#### Exercise instructions:
Pick out the lines below that contain the string "induction" and copy them all.

Collected data entries
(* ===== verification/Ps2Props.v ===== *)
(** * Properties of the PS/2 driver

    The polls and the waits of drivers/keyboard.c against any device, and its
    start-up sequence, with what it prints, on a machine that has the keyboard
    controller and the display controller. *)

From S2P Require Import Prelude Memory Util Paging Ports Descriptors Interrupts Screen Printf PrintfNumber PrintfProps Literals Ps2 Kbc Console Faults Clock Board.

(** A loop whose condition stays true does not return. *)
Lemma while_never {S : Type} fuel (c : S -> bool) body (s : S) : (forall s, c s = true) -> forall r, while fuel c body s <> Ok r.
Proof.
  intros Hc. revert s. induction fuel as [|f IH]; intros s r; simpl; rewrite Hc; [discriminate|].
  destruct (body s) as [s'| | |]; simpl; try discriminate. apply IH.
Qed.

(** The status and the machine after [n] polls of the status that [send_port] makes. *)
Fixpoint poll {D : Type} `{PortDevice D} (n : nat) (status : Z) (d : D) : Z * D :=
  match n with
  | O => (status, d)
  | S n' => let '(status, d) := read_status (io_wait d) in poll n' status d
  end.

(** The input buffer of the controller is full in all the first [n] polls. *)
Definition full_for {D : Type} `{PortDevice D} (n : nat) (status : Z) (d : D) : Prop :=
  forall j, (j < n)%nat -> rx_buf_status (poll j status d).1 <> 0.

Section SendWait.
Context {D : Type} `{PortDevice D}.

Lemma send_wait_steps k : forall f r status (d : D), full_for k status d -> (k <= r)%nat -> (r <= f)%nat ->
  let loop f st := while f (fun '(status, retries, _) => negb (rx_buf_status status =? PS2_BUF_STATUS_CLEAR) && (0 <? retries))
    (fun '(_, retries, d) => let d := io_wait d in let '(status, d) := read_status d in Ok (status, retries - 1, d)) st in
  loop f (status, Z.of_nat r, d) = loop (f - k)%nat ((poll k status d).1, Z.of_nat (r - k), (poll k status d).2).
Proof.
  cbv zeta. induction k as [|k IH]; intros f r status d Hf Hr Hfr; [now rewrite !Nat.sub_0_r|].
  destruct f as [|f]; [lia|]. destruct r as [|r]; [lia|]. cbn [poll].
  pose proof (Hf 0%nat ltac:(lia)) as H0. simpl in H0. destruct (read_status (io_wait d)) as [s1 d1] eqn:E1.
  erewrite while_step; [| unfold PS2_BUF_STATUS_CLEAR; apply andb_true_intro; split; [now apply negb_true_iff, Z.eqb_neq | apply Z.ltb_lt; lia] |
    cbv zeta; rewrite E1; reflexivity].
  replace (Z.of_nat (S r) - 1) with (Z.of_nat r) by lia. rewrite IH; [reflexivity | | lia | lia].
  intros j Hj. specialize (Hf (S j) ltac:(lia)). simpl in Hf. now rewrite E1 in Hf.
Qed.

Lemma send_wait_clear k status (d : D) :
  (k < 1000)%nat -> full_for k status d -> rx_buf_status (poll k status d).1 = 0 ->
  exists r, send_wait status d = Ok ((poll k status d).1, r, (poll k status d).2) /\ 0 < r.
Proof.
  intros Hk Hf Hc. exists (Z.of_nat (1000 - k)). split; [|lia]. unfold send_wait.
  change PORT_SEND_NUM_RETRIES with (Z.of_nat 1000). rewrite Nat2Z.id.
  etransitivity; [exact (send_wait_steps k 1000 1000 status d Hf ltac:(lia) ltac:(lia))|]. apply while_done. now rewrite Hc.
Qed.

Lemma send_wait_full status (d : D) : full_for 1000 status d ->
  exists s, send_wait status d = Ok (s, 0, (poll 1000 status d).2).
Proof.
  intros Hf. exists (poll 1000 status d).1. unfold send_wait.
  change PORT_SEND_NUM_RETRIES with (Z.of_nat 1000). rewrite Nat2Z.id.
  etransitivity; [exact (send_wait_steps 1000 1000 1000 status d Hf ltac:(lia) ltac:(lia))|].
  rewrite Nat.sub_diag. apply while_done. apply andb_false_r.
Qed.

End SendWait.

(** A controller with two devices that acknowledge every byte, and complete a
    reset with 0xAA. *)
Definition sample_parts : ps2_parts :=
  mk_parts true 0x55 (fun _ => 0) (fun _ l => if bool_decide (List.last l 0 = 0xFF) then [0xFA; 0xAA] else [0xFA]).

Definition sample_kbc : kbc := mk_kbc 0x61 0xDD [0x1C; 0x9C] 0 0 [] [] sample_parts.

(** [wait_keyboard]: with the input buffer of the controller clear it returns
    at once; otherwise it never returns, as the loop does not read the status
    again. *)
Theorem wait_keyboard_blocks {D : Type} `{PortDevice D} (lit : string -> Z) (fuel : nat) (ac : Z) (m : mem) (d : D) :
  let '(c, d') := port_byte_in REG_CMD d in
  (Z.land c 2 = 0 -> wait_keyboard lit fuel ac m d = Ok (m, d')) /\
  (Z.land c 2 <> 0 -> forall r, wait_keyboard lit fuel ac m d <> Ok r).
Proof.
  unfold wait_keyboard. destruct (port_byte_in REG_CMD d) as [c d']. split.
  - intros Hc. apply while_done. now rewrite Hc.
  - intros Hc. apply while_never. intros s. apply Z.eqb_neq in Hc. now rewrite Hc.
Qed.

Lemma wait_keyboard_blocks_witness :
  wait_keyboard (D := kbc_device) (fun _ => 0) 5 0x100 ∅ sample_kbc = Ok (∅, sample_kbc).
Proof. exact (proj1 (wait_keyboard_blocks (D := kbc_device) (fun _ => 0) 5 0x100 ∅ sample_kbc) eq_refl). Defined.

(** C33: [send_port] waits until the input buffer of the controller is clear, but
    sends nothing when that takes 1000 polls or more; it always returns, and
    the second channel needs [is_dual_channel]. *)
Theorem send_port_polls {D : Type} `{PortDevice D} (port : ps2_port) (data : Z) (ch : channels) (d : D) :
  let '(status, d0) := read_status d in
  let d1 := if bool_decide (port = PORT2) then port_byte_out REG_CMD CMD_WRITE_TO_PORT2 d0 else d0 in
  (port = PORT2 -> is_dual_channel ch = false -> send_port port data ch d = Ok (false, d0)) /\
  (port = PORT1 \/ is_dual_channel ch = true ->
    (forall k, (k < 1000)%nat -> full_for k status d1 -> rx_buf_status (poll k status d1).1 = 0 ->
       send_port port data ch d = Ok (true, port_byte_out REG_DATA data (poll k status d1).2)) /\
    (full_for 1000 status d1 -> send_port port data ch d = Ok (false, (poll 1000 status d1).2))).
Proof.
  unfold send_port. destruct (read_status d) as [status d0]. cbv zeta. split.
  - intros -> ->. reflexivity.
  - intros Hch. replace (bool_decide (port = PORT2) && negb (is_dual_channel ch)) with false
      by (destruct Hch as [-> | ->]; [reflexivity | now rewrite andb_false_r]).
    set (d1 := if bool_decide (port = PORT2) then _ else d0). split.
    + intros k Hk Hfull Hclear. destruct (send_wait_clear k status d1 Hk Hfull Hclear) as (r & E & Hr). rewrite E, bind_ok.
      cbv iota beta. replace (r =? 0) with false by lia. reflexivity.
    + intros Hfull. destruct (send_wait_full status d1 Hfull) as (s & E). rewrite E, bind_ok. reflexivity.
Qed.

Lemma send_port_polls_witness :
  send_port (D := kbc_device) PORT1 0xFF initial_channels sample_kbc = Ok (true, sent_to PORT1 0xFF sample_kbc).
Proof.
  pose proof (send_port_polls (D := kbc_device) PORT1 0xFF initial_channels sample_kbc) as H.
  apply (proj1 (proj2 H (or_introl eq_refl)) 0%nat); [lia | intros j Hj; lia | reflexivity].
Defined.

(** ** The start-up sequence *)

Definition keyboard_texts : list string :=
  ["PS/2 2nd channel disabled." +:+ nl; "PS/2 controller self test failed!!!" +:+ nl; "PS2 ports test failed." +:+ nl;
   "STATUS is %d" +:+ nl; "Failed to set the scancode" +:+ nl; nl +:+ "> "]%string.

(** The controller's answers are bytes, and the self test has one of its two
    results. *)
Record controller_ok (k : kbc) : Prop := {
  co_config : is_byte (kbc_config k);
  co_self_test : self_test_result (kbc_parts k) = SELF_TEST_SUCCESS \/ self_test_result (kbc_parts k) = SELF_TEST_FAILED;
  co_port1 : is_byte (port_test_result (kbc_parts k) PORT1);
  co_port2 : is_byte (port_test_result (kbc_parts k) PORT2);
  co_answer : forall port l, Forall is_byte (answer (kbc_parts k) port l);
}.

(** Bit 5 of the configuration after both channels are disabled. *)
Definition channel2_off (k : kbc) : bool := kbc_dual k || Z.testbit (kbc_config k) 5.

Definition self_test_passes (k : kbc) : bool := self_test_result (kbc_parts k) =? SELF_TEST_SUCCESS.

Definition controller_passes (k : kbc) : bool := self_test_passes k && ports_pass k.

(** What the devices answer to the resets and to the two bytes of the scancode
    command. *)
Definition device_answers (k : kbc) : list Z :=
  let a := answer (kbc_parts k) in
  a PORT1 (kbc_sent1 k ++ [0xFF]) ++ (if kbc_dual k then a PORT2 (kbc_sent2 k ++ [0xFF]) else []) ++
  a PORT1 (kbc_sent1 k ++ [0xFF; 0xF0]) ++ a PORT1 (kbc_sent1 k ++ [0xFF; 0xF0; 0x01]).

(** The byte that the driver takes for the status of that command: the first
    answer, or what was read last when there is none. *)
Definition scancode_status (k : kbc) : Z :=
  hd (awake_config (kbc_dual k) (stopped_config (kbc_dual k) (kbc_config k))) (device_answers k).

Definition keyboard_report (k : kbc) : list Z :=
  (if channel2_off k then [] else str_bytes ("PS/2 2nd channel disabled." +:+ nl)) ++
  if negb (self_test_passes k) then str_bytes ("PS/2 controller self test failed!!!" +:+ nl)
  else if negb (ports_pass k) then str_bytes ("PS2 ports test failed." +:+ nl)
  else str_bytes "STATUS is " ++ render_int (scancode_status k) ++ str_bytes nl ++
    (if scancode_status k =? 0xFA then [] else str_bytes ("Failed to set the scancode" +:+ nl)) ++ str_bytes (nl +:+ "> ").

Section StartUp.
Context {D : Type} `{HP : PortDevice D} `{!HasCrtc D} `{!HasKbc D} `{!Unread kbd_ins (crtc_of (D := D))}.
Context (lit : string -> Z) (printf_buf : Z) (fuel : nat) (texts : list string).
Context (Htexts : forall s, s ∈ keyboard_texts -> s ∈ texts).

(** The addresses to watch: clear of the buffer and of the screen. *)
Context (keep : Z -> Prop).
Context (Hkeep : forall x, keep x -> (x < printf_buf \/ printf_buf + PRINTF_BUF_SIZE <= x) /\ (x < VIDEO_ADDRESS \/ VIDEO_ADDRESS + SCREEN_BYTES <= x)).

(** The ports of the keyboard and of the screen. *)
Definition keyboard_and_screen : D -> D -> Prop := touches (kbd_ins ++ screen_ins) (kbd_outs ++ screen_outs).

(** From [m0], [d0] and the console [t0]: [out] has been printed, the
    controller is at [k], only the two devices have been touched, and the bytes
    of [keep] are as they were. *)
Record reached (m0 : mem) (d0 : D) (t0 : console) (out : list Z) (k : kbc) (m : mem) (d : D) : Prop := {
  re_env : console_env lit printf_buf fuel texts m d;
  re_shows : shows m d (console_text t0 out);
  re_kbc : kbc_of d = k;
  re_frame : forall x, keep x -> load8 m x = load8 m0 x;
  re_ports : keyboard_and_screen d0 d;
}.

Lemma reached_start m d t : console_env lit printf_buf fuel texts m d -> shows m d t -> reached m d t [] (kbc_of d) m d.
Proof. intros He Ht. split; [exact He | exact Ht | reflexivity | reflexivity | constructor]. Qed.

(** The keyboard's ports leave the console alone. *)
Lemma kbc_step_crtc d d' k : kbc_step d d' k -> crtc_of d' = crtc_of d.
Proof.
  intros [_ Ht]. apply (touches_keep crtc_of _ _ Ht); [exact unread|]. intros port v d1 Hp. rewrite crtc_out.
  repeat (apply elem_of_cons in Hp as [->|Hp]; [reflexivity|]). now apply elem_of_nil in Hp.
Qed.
---
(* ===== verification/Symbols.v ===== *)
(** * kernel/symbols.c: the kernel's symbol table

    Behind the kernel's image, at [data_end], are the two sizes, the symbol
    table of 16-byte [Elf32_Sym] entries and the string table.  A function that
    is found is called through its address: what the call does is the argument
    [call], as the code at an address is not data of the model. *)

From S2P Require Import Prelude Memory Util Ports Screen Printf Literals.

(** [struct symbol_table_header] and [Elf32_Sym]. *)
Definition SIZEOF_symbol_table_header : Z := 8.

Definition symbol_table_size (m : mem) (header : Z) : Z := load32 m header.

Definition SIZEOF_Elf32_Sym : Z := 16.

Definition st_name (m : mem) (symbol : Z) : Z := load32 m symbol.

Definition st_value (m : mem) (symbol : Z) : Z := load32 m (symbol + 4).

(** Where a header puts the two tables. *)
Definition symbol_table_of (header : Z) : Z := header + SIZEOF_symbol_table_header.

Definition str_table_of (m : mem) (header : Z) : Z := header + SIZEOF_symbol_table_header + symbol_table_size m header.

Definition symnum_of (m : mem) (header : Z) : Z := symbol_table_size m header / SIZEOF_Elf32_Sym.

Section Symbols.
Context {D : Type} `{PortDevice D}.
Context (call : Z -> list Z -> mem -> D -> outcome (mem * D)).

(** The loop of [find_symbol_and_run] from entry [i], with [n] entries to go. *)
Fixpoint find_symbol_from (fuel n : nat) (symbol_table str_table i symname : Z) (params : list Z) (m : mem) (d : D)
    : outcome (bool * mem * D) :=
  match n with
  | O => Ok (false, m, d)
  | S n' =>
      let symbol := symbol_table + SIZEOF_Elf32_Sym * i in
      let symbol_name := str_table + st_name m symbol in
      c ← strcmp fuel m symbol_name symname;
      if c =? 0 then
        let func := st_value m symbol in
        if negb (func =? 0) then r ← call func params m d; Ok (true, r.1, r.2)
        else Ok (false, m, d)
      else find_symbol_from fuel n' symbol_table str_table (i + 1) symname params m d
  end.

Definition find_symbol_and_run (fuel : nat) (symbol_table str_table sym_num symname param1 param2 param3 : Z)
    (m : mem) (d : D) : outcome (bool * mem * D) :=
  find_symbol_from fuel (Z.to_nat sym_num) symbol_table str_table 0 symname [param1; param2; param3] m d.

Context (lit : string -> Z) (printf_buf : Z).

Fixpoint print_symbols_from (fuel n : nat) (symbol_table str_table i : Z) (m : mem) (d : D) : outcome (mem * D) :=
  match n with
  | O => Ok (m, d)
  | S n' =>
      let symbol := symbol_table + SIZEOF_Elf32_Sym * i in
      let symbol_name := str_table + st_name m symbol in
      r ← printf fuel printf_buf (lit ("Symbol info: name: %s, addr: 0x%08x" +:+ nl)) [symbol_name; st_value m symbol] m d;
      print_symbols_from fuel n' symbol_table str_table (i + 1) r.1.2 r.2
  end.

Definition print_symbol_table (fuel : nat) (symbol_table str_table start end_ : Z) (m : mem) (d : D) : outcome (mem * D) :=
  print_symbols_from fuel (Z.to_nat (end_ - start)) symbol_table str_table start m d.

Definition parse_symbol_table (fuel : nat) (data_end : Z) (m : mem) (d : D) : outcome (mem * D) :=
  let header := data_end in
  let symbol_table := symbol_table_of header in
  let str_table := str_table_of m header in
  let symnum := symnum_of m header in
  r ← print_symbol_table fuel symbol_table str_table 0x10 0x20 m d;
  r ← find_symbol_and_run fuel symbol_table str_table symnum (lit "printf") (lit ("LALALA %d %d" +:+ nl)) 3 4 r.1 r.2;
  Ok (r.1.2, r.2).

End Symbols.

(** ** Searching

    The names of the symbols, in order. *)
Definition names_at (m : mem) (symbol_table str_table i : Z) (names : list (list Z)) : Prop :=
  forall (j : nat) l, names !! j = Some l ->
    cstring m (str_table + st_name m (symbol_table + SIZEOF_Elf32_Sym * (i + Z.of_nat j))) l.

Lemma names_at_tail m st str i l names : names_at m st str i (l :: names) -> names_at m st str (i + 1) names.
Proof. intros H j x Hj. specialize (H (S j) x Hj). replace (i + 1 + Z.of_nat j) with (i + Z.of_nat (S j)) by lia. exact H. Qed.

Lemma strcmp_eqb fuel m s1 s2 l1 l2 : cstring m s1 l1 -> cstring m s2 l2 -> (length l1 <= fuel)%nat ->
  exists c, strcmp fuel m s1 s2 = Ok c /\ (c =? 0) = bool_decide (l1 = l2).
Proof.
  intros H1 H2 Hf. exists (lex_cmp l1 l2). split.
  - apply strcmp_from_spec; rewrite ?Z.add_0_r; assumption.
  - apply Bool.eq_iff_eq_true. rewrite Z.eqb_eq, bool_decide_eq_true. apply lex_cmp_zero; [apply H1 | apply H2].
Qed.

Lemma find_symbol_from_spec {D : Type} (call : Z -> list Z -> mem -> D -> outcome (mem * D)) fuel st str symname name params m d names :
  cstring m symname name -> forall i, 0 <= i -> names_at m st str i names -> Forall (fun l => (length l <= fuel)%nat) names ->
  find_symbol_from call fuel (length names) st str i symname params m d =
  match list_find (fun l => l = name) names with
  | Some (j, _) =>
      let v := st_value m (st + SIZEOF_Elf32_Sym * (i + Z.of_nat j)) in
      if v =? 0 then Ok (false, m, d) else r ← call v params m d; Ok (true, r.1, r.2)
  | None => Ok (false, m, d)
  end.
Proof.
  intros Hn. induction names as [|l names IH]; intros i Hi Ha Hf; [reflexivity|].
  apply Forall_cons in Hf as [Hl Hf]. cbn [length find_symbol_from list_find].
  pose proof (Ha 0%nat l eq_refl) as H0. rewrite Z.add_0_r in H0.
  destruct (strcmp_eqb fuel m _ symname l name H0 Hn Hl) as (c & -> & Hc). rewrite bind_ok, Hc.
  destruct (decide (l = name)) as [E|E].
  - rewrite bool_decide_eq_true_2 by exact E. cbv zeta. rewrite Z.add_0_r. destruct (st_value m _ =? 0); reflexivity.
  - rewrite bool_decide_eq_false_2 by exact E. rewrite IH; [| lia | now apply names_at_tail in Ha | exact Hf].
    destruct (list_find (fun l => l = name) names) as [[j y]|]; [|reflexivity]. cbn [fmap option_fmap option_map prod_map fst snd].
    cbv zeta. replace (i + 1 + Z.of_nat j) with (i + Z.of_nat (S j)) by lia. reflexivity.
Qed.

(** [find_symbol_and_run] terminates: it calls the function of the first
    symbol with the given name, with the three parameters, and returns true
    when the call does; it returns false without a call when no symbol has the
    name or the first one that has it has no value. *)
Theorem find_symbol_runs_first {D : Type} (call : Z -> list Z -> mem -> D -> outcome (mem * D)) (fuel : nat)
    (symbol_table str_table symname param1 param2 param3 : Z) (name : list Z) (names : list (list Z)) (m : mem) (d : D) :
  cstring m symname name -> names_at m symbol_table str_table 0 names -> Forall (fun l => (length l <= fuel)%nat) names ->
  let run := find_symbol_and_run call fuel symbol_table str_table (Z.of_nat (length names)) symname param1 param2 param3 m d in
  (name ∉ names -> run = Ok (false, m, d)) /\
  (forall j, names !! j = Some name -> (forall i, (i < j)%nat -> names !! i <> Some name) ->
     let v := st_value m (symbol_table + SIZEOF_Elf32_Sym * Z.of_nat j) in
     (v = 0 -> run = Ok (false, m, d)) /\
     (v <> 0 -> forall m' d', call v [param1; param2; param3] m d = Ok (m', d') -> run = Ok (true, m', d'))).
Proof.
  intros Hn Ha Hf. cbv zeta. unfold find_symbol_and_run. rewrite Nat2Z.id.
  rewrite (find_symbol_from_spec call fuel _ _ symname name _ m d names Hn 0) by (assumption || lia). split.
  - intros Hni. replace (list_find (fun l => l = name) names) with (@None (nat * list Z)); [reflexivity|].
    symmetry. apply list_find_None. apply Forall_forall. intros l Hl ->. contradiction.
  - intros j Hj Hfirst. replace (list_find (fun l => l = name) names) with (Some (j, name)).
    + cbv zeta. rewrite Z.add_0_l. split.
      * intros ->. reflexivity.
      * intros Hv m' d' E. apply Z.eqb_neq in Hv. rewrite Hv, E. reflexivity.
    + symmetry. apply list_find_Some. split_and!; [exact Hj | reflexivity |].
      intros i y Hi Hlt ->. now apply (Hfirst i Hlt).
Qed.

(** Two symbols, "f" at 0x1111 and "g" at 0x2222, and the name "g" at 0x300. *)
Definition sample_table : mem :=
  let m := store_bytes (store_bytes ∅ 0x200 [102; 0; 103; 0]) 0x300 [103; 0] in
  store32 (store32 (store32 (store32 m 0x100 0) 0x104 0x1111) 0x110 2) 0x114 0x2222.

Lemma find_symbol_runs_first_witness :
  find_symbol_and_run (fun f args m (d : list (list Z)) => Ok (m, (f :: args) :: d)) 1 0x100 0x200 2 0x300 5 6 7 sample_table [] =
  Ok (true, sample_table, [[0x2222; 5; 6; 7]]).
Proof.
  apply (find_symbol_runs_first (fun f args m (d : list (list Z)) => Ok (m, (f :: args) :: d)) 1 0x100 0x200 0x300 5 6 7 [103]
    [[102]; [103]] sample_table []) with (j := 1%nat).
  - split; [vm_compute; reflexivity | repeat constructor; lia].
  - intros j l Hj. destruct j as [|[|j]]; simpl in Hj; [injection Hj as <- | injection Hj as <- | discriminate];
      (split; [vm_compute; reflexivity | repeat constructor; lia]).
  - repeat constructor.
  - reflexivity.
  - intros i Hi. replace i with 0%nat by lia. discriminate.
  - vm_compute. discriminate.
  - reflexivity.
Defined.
...
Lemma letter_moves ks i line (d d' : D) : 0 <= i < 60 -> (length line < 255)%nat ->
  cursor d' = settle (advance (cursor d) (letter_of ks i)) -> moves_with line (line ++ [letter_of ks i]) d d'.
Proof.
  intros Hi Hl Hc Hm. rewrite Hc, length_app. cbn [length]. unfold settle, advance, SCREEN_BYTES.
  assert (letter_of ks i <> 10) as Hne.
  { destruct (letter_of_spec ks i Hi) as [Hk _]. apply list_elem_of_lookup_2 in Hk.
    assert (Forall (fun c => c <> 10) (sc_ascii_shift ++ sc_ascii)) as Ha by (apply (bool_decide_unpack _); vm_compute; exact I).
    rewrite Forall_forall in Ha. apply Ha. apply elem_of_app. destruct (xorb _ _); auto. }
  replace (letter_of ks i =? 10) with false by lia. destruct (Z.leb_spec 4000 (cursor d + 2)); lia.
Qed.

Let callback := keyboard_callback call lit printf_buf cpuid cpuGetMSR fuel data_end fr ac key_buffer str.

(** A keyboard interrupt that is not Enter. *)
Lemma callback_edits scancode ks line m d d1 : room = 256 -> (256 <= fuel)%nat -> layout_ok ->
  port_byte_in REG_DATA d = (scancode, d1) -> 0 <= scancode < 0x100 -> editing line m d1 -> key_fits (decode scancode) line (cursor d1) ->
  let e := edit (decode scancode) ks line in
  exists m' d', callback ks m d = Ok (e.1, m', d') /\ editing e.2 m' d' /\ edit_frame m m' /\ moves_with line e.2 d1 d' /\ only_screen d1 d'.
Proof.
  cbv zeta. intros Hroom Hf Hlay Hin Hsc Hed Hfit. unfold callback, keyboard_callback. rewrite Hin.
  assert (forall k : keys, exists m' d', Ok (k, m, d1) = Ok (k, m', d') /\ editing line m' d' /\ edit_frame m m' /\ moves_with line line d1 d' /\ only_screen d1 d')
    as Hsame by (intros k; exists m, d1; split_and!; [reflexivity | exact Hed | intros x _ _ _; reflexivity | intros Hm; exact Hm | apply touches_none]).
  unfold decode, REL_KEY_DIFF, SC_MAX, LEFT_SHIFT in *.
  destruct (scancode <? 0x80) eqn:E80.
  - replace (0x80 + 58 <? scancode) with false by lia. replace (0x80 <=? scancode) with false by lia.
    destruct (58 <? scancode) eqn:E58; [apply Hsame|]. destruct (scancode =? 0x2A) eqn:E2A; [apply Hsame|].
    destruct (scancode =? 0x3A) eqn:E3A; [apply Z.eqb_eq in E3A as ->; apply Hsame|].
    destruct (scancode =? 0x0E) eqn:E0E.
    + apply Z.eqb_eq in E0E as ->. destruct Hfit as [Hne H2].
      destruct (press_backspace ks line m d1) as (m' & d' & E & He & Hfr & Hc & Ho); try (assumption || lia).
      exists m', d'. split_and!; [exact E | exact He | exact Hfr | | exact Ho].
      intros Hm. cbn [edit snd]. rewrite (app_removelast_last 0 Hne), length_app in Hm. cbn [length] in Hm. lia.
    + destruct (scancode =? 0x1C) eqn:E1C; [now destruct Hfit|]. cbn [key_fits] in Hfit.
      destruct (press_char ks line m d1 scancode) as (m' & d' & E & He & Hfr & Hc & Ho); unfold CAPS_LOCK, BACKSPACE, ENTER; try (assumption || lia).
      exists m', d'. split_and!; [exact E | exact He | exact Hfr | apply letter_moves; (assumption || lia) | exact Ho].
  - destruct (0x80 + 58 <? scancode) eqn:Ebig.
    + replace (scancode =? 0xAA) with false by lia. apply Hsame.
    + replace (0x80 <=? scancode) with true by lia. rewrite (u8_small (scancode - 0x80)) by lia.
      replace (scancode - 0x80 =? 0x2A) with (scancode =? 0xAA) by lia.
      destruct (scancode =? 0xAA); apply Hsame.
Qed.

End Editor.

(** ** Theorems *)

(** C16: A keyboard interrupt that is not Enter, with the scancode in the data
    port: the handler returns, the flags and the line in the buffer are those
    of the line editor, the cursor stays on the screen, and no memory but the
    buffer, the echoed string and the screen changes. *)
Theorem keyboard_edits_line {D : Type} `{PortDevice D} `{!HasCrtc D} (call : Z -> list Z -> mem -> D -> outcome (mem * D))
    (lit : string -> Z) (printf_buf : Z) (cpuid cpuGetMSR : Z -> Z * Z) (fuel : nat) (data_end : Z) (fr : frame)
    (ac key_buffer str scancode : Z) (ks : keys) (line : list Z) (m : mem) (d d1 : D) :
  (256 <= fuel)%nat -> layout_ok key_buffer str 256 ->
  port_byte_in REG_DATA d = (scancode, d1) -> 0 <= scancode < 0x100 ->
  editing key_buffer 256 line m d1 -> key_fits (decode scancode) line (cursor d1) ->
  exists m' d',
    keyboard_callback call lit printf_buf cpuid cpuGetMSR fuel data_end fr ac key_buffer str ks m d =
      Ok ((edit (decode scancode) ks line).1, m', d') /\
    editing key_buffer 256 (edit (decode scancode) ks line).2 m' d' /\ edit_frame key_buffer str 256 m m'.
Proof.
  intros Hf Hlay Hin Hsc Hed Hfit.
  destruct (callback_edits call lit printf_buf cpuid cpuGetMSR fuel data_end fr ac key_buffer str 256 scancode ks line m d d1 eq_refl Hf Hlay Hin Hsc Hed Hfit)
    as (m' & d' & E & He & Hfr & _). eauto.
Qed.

#### Task response:
  intros Hc. revert s. induction fuel as [|f IH]; intros s r; simpl; rewrite Hc; [discriminate|].
  cbv zeta. induction k as [|k IH]; intros f r status d Hf Hr Hfr; [now rewrite !Nat.sub_0_r|].
  intros Hn. induction names as [|l names IH]; intros i Hi Ha Hf; [reflexivity|].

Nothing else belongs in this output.